Убедила. Но теперь муж пекся о Саше, как о больной. Подбирал ей самые легкие маршруты, на «выкидушку» вообще запретил идти. Мол, в лагере остаешься, за старшую.

Сидели втроем под навесом. Надя картошку чистила, Саша с Михалычем играли в шахматы. Радист был мастак не только в преферанс, да вот партнера по шахматам ему не находилось. Иногда начальник соглашался сгонять партейку, но с ним было не интересно: думал долго, отвлекался постоянно, вечно дела не давали ему доиграть.

А тут, вдруг, Саша предложила:

— Михалыч, давай сыграем.

Колымчанин усмехнулся: тоже мне, игрок. Думал: разделается с ней, как с ребенком. И тут же получил мат. Обозлился, стал играть внимательнее — тот же результат.

— Ты, что, в шахматную секцию ходила? — спросил обескураженный радист.

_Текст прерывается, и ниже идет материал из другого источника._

(** * Exponential-smoothing forecasts and XML signature export

    A shallow embedding of two parts of the office suite:

    - [ETS]: the class [ScETSForecastCalculation] of
      [sc/source/core/tool/interpr8.cxx] (the FORECAST.ETS functions): preprocessing of
      the data range, period detection, initialisation, the smoothing
      recurrences, the search for the smoothing constants, the forecast of
      a target and of a range of targets, and the prediction intervals of
      double exponential smoothing;
    - [XSec]: the SAX chain controller and the signature writers of
      [xmlsecurity/source/helper/xsecctl.cxx], and the signature manager of
      [xmlsecurity/source/helper/documentsignaturemanager.cxx].

    Numbers.  A C++ [double] is modelled by an exact rational ([Q]): no
    rounding, no infinities, no NaN; a division by zero yields 0 as [Qinv]
    does; where a property depends on a quotient of the code whose
    divisor is 0, its statement says that the divisor is 0.  [SCSIZE]
    indices are [nat] (every subtraction the code performs on them is on
    values where it does not wrap), except in [GetForecast], where they
    come from the target: there they are computed in [Z] and a read outside
    of an array has no result.  [int] and [long] are [Z]; the signed sum
    that overflows is undefined, as in C++, and has no result.
    The mathematical library ([sqrt]) and the interpreter's inverse normal
    distribution ([gaussinv]) are not part of the translated files; they are
    section variables. *)

From Stdlib Require Import String Ascii.
From Stdlib Require Import QArith Qabs Qround ZArith List Lia Lqa Bool.
Import ListNotations.

(** ** Arithmetic of [double] values *)

Definition Qltb (x y : Q) : bool := negb (Qle_bool y x).

(** [static_cast<long>(x)], and the conversion of a [double] to [SCSIZE]:
    truncation toward zero. *)
Definition Qtrunc (x : Q) : Z :=
  if Qle_bool 0 x then Qfloor x else Qceiling x.

(** [fmod(x, y)]: [x - n*y] where [n] is [x/y] truncated toward zero. *)
Definition fmod (x y : Q) : Q := x - inject_Z (Qtrunc (x / y)) * y.

Definition ofNat (n : nat) : Q := inject_Z (Z.of_nat n).

(** [std::numeric_limits<double>::max()]. *)
Definition DBL_MAX : Q := inject_Z ((2 ^ 53 - 1) * 2 ^ 971).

— Нет. Меня пэпс научил. Папа мой.

— Он у тебя кто, шахматист?

Саша рассмеялась.

— Скажешь, тоже! Геолог он.

— А-а, — уважительно отозвался Михалыч.

Саша, видя, как страдает мужское самолюбие колымчанина, — проигрывает женщине! — начала поддаваться, стала «зевать» фигуры. Михалыч сразу же смекнул в чем дело.

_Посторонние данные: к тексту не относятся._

Lemma WPI_success_run a :
  GetBoolArg a "-disablewallet" (DEFAULT_DISABLE_WALLET W) = false ->
  result WPI a = None ->
  let a4 := wallet_rescan_fixed ForceRemoveArg D a in
  exec WPI a = wallet_final ForceRemoveArg is_directory IsHex D a /\
  IsArgSet a "-masternodeblsprivkey" = false /\
  (GetBoolArg a "-zapwallettxes" false = true -> Nat.ltb 1 (length wallets) = false) /\
  (Nat.ltb 1 (length wallets) = true -> GetBoolArg a4 "-upgradewallet" false = false) /\
  GetBoolArg a4 "-sysperms" false = false /\
  (GetArg a4 "-prune" 0 = 0%Z \/ GetBoolArg a4 "-rescan" false = false) /\
  (GetArg (wallet_final ForceRemoveArg is_directory IsHex D a) "-coinjoindenomsgoal" (DEFAULT_COINJOIN_DENOMS_GOAL W)
   <= GetArg (wallet_final ForceRemoveArg is_directory IsHex D a) "-coinjoindenomshardcap"
        (DEFAULT_COINJOIN_DENOMS_HARDCAP W))%Z.
Proof.
  intros Hw. unfold WalletInit_ParameterInteraction.
  rewrite result_bind, exec_bind, result_gets_id, exec_gets_id. rewrite Hw.
  destruct (IsArgSet a "-masternodeblsprivkey"); [discriminate|]. cbv zeta.
  rewrite result_bind, exec_bind, exec_when_soft_set. cbv beta.
  unfold wallet_final, wallet_rescan_fixed, wallet_soft_sets. cbv zeta.
  set (a1 := if GetBoolArg a "-blocksonly" (DEFAULT_BLOCKSONLY D) then _ else a).
  rewrite result_bind, exec_bind, result_gets_id, exec_gets_id. cbv beta.
  rewrite result_bind, exec_bind, exec_when_soft_set. cbv beta. cbn [bool_arg].
  set (a2 := if GetBoolArg a1 "-zapwallettxes" false then _ else a1).
  rewrite result_if, exec_if.
  assert (Z1 : GetBoolArg a1 "-zapwallettxes" false = GetBoolArg a "-zapwallettxes" false).
  { apply GetBoolArg_reads. by apply if_soft_other. }
  destruct (GetBoolArg a1 "-zapwallettxes" false && Nat.ltb 1 (length wallets)) eqn:Ez;
    [discriminate|].
  rewrite result_bind, exec_bind, exec_when_soft_set. cbv beta. cbn [bool_arg].
  set (a3 := if GetBoolArg a1 "-zapwallettxes" false then soft a2 _ else a2).
  rewrite result_bind, exec_bind, result_gets_id, exec_gets_id. cbv beta.
  rewrite result_bind, exec_bind, exec_when_warn2. cbv beta.
  fold (bad_rescan_mode a3).
  set (a4 := if bad_rescan_mode a3 then _ else a3).
  rewrite result_bind, exec_bind, result_gets_id, exec_gets_id. cbv beta.
  rewrite !result_if, !exec_if.
  destruct (Nat.ltb 1 (length wallets) && GetBoolArg a4 "-upgradewallet" false) eqn:Eu;
    [discriminate|].
  destruct (GetBoolArg a4 "-sysperms" false) eqn:Es; [discriminate|].
  destruct (negb (Z.eqb (GetArg a4 "-prune" 0) 0) && GetBoolArg a4 "-rescan" false) eqn:Ep;
    [discriminate|].
  rewrite result_bind, exec_bind, exec_when_warn1. cbv beta.
  fold (bad_backups_dir is_directory a4).
  set (a5 := if bad_backups_dir is_directory a4 then _ else a4).
  rewrite result_bind, exec_bind, result_gets_id, exec_gets_id. cbv beta.
  rewrite result_bind, exec_bind, exec_when_warn_two. cbv beta.
  fold (seed_and_mnemonic IsHex a5).
  set (a6 := if seed_and_mnemonic IsHex a5 then _ else a5).
  rewrite result_bind, exec_bind, result_gets_id, exec_gets_id. cbv beta.
  rewrite result_if, exec_if.
  destruct (Z.ltb_spec
    (GetArg a6 "-coinjoindenomshardcap" (DEFAULT_COINJOIN_DENOMS_HARDCAP W))
    (GetArg a6 "-coinjoindenomsgoal" (DEFAULT_COINJOIN_DENOMS_GOAL W))) as [L | G];
    [discriminate|].
  intros _. split; [reflexivity|]. split; [reflexivity|].
  split.
  { intros Hz. rewrite Z1, Hz in Ez. exact Ez. }
  split.
  { intros Hmw. by rewrite Hmw in Eu. }
  split; [reflexivity|]. split; [|exact G].
  apply andb_false_iff in Ep as [Ep | Ep]; [left | by right].
  apply negb_false_iff in Ep. by apply Z.eqb_eq.
Qed.

(** X19: where [ForceRemoveArg] removes what it names and nothing else, a
    run of [WalletInit::ParameterInteraction] that succeeds with the wallet
    enabled leaves a store in which the rescan mode, as an [int], is 0, 1
    or 2, not both pruning and rescan are on, [-sysperms] is off, a backups
    directory that is set exists, a hexadecimal [-hdseed] stands without
    [-mnemonic] and [-mnemonicpassphrase], and the denominations goal does
    not exceed the hard cap; and no masternode key was given. *)
Theorem wallet_interaction_success a :
  removes ForceRemoveArg ->
  GetBoolArg a "-disablewallet" (DEFAULT_DISABLE_WALLET W) = false ->
  result WPI a = None ->
  let a' := exec WPI a in
  IsArgSet a "-masternodeblsprivkey" = false /\
  (0 <= wrap32 (GetArg a' "-rescan" 0) <= 2)%Z /\
  (GetArg a' "-prune" 0 = 0%Z \/ GetBoolArg a' "-rescan" false = false) /\
  GetBoolArg a' "-sysperms" false = false /\
  (IsArgSet a' "-walletbackupsdir" = true ->
     is_directory (GetArgStr a' "-walletbackupsdir" "") = true) /\
  (IsArgSet a' "-hdseed" = true -> IsHex (GetArgStr a' "-hdseed" "not hex") = true ->
     a' !! "-mnemonic" = None /\ a' !! "-mnemonicpassphrase" = None) /\
  (GetArg a' "-coinjoindenomsgoal" (DEFAULT_COINJOIN_DENOMS_GOAL W)
   <= GetArg a' "-coinjoindenomshardcap" (DEFAULT_COINJOIN_DENOMS_HARDCAP W))%Z.
Proof.
  intros Hrm Hw Hres.
  destruct (WPI_success_run a Hw Hres) as (-> & Hm & _ & _ & Hs & Hp & Hc).
  cbv zeta. split; [exact Hm|].
  unfold wallet_final in *. cbv zeta in *.
  set (a4 := wallet_rescan_fixed ForceRemoveArg D a) in *.
  set (a5 := if bad_backups_dir is_directory a4 then _ else a4) in *.
  set (a6 := if seed_and_mnemonic IsHex a5 then _ else a5) in *.
  assert (F5 : forall k, k <> "-walletbackupsdir" -> a5 !! k = a4 !! k).
  { intros k Hk. subst a5. destruct (bad_backups_dir is_directory a4); [|done].
    by apply Hrm. }
  assert (F6 : forall k, k <> "-mnemonic" -> k <> "-mnemonicpassphrase" ->
                         a6 !! k = a5 !! k).
  { intros k Hk1 Hk2. subst a6. destruct (seed_and_mnemonic IsHex a5); [|done].
    rewrite (proj2 (Hrm _ _)) by done. by apply Hrm. }
  assert (R4 : (0 <= wrap32 (GetArg a4 "-rescan" 0) <= 2)%Z).
  { subst a4. unfold wallet_rescan_fixed. cbv zeta.
    destruct (bad_rescan_mode (wallet_soft_sets D a)) eqn:Eb.
    - unfold GetArg. rewrite (proj1 (Hrm _ _)). vm_compute. split; discriminate.
    - unfold bad_rescan_mode in Eb. apply orb_false_iff in Eb as [E1 E2].
      apply Z.ltb_ge in E1, E2. lia. }
  split.
  { rewrite (GetArg_reads a6 a4 "-rescan"); [exact R4|].
    rewrite F6, F5; done. }
  split.
  { rewrite (GetArg_reads a6 a4 "-prune") by (rewrite F6, F5; done).
    rewrite (GetBoolArg_reads a6 a4 "-rescan") by (rewrite F6, F5; done).
    exact Hp. }
  split.
  { rewrite (GetBoolArg_reads a6 a4 "-sysperms") by (rewrite F6, F5; done).
    exact Hs. }
  split.
  { rewrite (IsArgSet_reads a6 a5 "-walletbackupsdir") by (rewrite F6; done).
    rewrite (GetArgStr_reads a6 a5 "-walletbackupsdir") by (rewrite F6; done).
    subst a5. destruct (bad_backups_dir is_directory a4) eqn:Eb.
    - unfold IsArgSet. rewrite (proj1 (Hrm _ _)).
      rewrite bool_decide_eq_false_2 by (intros [? ?]; discriminate). discriminate.
    - intros Hset. unfold bad_backups_dir in Eb. rewrite Hset in Eb.
      cbn [andb] in Eb. by apply negb_false_iff in Eb. }
  split; [|exact Hc].
  rewrite (IsArgSet_reads a6 a5 "-hdseed") by (rewrite F6; done).
  rewrite (GetArgStr_reads a6 a5 "-hdseed") by (rewrite F6; done).
  intros Hh Hx. subst a6. destruct (seed_and_mnemonic IsHex a5) eqn:Es.
  - split; [|by apply Hrm].
    rewrite (proj2 (Hrm _ _)) by done. by apply Hrm.
  - unfold seed_and_mnemonic in Es. rewrite Hh, Hx in Es. cbn [andb] in Es.
    apply orb_false_iff in Es as [E1 E2]. unfold IsArgSet in E1, E2.
    apply bool_decide_eq_false in E1, E2.
    split; [destruct (a5 !! "-mnemonic") | destruct (a5 !! "-mnemonicpassphrase")];
      try done; exfalso; eauto.
Qed.

#[local] Instance same_outside_preorder l : PreOrder (same_outside l).
Proof.
  split.
  - by intros a k _.
  - intros a b c H1 H2 k Hk. by rewrite H2, H1.
Qed.

Lemma keeps_soft_set l k v msg :
  k ∈ l -> keeps (same_outside l) (fun _ : string => true) (soft_set k v msg).
Proof.
  intros Hk a. split.
  - rewrite exec_soft_set. intros k' Hk'. apply soft_other. cbn. by intros ->.
  - by apply forallb_forall.
Qed.

Lemma keeps_remove l k :
  removes ForceRemoveArg -> k ∈ l ->
  keeps (same_outside l) (fun _ : string => true) (modify (ForceRemoveArg k)).
Proof.
  intros Hrm Hk. apply keeps_modify; [tc_solve..|].
  intros a k' Hk'. apply Hrm. by intros ->.
Qed.

Ltac in_targets := unfold wallet_targets; rewrite !elem_of_cons; tauto.

(** X20: where [ForceRemoveArg] removes what it names and nothing else,
    [WalletInit::ParameterInteraction] changes no option but the six of
    [wallet_targets], whether it succeeds or not. *)
Theorem wallet_interaction_frame a k :
  removes ForceRemoveArg ->
  k ∉ wallet_targets ->
  exec WPI a !! k = a !! k.
Proof.
  intros Hrm Hk.
  assert (K : keeps (same_outside wallet_targets) (fun _ : string => true) WPI).
  { unfold WalletInit_ParameterInteraction. cbv zeta.
    repeat first
      [ apply keeps_soft_set; in_targets
      | apply keeps_remove; [exact Hrm | in_targets]
      | keeps_step ].
    intros s. split; [reflexivity | by apply forallb_forall]. }
  destruct (K a) as [K1 _]. by apply K1.
Qed.

(** X18: with the wallet enabled, no masternode key and [-rescan] not set,
    [-zapwallettxes] on a pruning node is refused: for several wallets, for
    [-sysperms], or else because rescans are not possible in pruned mode,
    the rescan being the one the option has itself asked for. *)
Theorem zapwallettxes_refused_when_pruning a :
  GetBoolArg a "-disablewallet" (DEFAULT_DISABLE_WALLET W) = false ->
  IsArgSet a "-masternodeblsprivkey" = false ->
  GetBoolArg a "-zapwallettxes" false = true ->
  GetArg a "-prune" 0 <> 0%Z ->
  a !! "-rescan" = None ->
  result WPI a =
    Some (if Nat.ltb 1 (length wallets)
          then "%s is only allowed with a single wallet file"
          else if GetBoolArg a "-sysperms" false
          then "-sysperms is not allowed in combination with enabled wallet functionality"
          else "Rescans are not possible in pruned mode. You will need to use -reindex which will download the whole blockchain again.").
Proof.
  intros Hw Hm Hz Hp Hr. unfold WalletInit_ParameterInteraction.
  rewrite result_bind, result_gets_id, exec_gets_id. rewrite Hw, Hm. cbv zeta.
  rewrite result_bind, exec_when_soft_set. cbv beta.
  set (a1 := if GetBoolArg a "-blocksonly" (DEFAULT_BLOCKSONLY D) then _ else a).
  assert (F1 : forall k, "-walletbroadcast" <> k -> a1 !! k = a !! k)
    by (intros k Hk; by apply if_soft_other).
  rewrite result_bind, result_gets_id, exec_gets_id. cbv beta.
  rewrite (GetBoolArg_reads a1 a "-zapwallettxes") by (by apply F1).
  rewrite Hz. cbn [andb].
  rewrite result_bind, exec_when_soft_set. cbv beta. cbn [bool_arg].
  set (a2 := soft a1 _).
  assert (F2 : forall k, "-persistmempool" <> k -> a2 !! k = a1 !! k)
    by (intros k Hk; by apply soft_other).
  rewrite result_if. destruct (Nat.ltb 1 (length wallets)) eqn:Em; [reflexivity|].
  rewrite result_bind, exec_when_soft_set. cbv beta. cbn [bool_arg].
  set (a3 := soft a2 _).
  assert (F3 : forall k, "-rescan" <> k -> a3 !! k = a2 !! k)
    by (intros k Hk; by apply soft_other).
  assert (R3 : a3 !! "-rescan" = Some "1").
  { apply soft_fresh. by rewrite F2, F1. }
  rewrite result_bind, result_gets_id, exec_gets_id. cbv beta.
  assert (G3 : GetArg a3 "-rescan" 0 = 1%Z) by (unfold GetArg; by rewrite R3).
  rewrite G3. change (wrap32 1 <? 0)%Z with false. change (2 <? wrap32 1)%Z with false.
  cbn [orb when].
  rewrite result_bind. change (exec (ret tt) a3) with a3.
  rewrite result_bind, result_gets_id, exec_gets_id. cbv beta. cbn [andb].
  rewrite (GetBoolArg_reads a3 a "-sysperms") by (by rewrite F3, F2, F1).
  rewrite result_if. destruct (GetBoolArg a "-sysperms" false); [reflexivity|].
  rewrite (GetArg_reads a3 a "-prune") by (by rewrite F3, F2, F1).
  destruct (Z.eqb_spec (GetArg a "-prune" 0) 0) as [E | _]; [done|].
  unfold GetBoolArg at 1. rewrite R3. reflexivity.
Qed.

Lemma IPI_disablewallet a :
  IsArgSet a "-masternodeblsprivkey" = true ->
  IsArgSet (exec (InitParameterInteraction D) a) "-masternodeblsprivkey" = true /\
  GetBoolArg (exec (InitParameterInteraction D) a) "-disablewallet"
    (DEFAULT_DISABLE_WALLET W) = GetBoolArg a "-disablewallet" true.
Proof.
  intros Hm. split.
  { rewrite (IsArgSet_reads _ a); [done|].
    apply IPI_keeps. unfold interaction_targets. among. }
  rewrite IPI_steps, (run_steps_split 10).
  set (a10 := run_steps (take 10 (interaction_steps D)) a).
  assert (X : forall k, k ∉ concat (take 10 step_writes) -> a10 !! k = a !! k).
  { intros k Hk. subst a10. by apply (frames_before D 10). }
  change (run_steps (drop 10 (interaction_steps D)) a10)
    with (apply_rule rule_masternode a10).
  unfold apply_rule.
  change (guard rule_masternode a10) with (IsArgSet a10 "-masternodeblsprivkey").
  rewrite (IsArgSet_reads a10 a) by (apply X; cbn; among).
  rewrite Hm. change (sets rule_masternode) with [("-disablewallet", "1")].
  change (softs a10 [("-disablewallet", "1")]) with (soft a10 ("-disablewallet", "1")).
  unfold GetBoolArg.
  assert (E : a10 !! "-disablewallet" = a !! "-disablewallet") by (apply X; cbn; among).
  destruct (a !! "-disablewallet") as [v|] eqn:Ea.
  - by rewrite (soft_extends _ _ _ v).
  - by rewrite soft_fresh.
Qed.

(** X21: for a masternode, the parameter interaction of the wallet that
    follows [InitParameterInteraction] fails exactly when the user has
    turned [-disablewallet] off, and it leaves the store as it found it:
    left to itself a masternode runs with the wallet disabled. *)
Theorem masternode_runs_without_wallet a :
  IsArgSet a "-masternodeblsprivkey" = true ->
  let a' := exec (InitParameterInteraction D) a in
  result WPI a' =
    (if GetBoolArg a "-disablewallet" true then None
     else Some "You can not start a masternode with wallet enabled.") /\
  exec WPI a' = a'.
Proof.
  intros Hm a'. subst a'. destruct (IPI_disablewallet a Hm) as [Hk Hd].
  unfold WalletInit_ParameterInteraction.
  rewrite result_bind, exec_bind, result_gets_id, exec_gets_id. rewrite Hd, Hk.
  clear Hd Hk. generalize (exec (InitParameterInteraction D) a). intros a'.
  destruct (GetBoolArg a "-disablewallet" true); split; reflexivity.
Qed.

— Ты чего мне подыгрываешь! Играй по-настоящему.

И опять схлопотал мат.

Надя наблюдала, какое-то время, за игроками, потом сказала:

— До чего же скучная игра. Лучше бы в лото сыграли.

— Втроем? — скептически отозвалась Саша.

— А что, — оживилась повариха, — мы с сестрой и в вдвоем играли, в детстве.

— Так то в детстве.

Не уговорила их Надя. Продолжили сражаться за шахматной доской. Упрямый Михалыч решил, что костьми ляжет, а у «девчонки вчерашней» выиграет. Впрочем, шахматные страсти не мешали им мирно беседовать.

— Действительно скучно, — вздыхал колымчанин. — Самое сейчас время — запить.

— И не думай даже! — воскликнула Саша.

— Думай, не думай, все равно ничего нет. Разве что одеколону…

— Михалыч! — рассердилась геологиня.

— Да ладно, это я так… Не имеет смысла начинать, если продолжить нет возможности.

Саша покачала, укоризненно, головой.

— Обязательно в запой уходить? Нельзя, что ли, как все нормальные люди?

Михалыч, теребя плохо выбритый подбородок, принялся рассуждать вслух:

— Специфика профессии. Радист сидит безвылазно на базе. Заняться нечем, скука. Ну и… Вот в Мургабе на рации — знакомый мой, Вадик Фоменко. Когда на Памире работали, я с ним каждый день на связь выходил. Раз слышу: не его «почерк», не Фоменко. У каждого радиста своя манера ключом работать, свой «почерк». Я ему: «Кто на связи?». Отвечает: «Фоменко». Что за ерунда, не пойму. А потом, когда были в Мургабе, я к нему заглянул. Спрашиваю: «Вадим, а помнишь, тогда-то, я не узнал тебя по „почерку“». А он: «Да это я трезвый был». Ха-ха-ха.

— Ты, Михалыч, лучше про себя расскажи, как чертей гонял, — вмешалась в разговор Надя.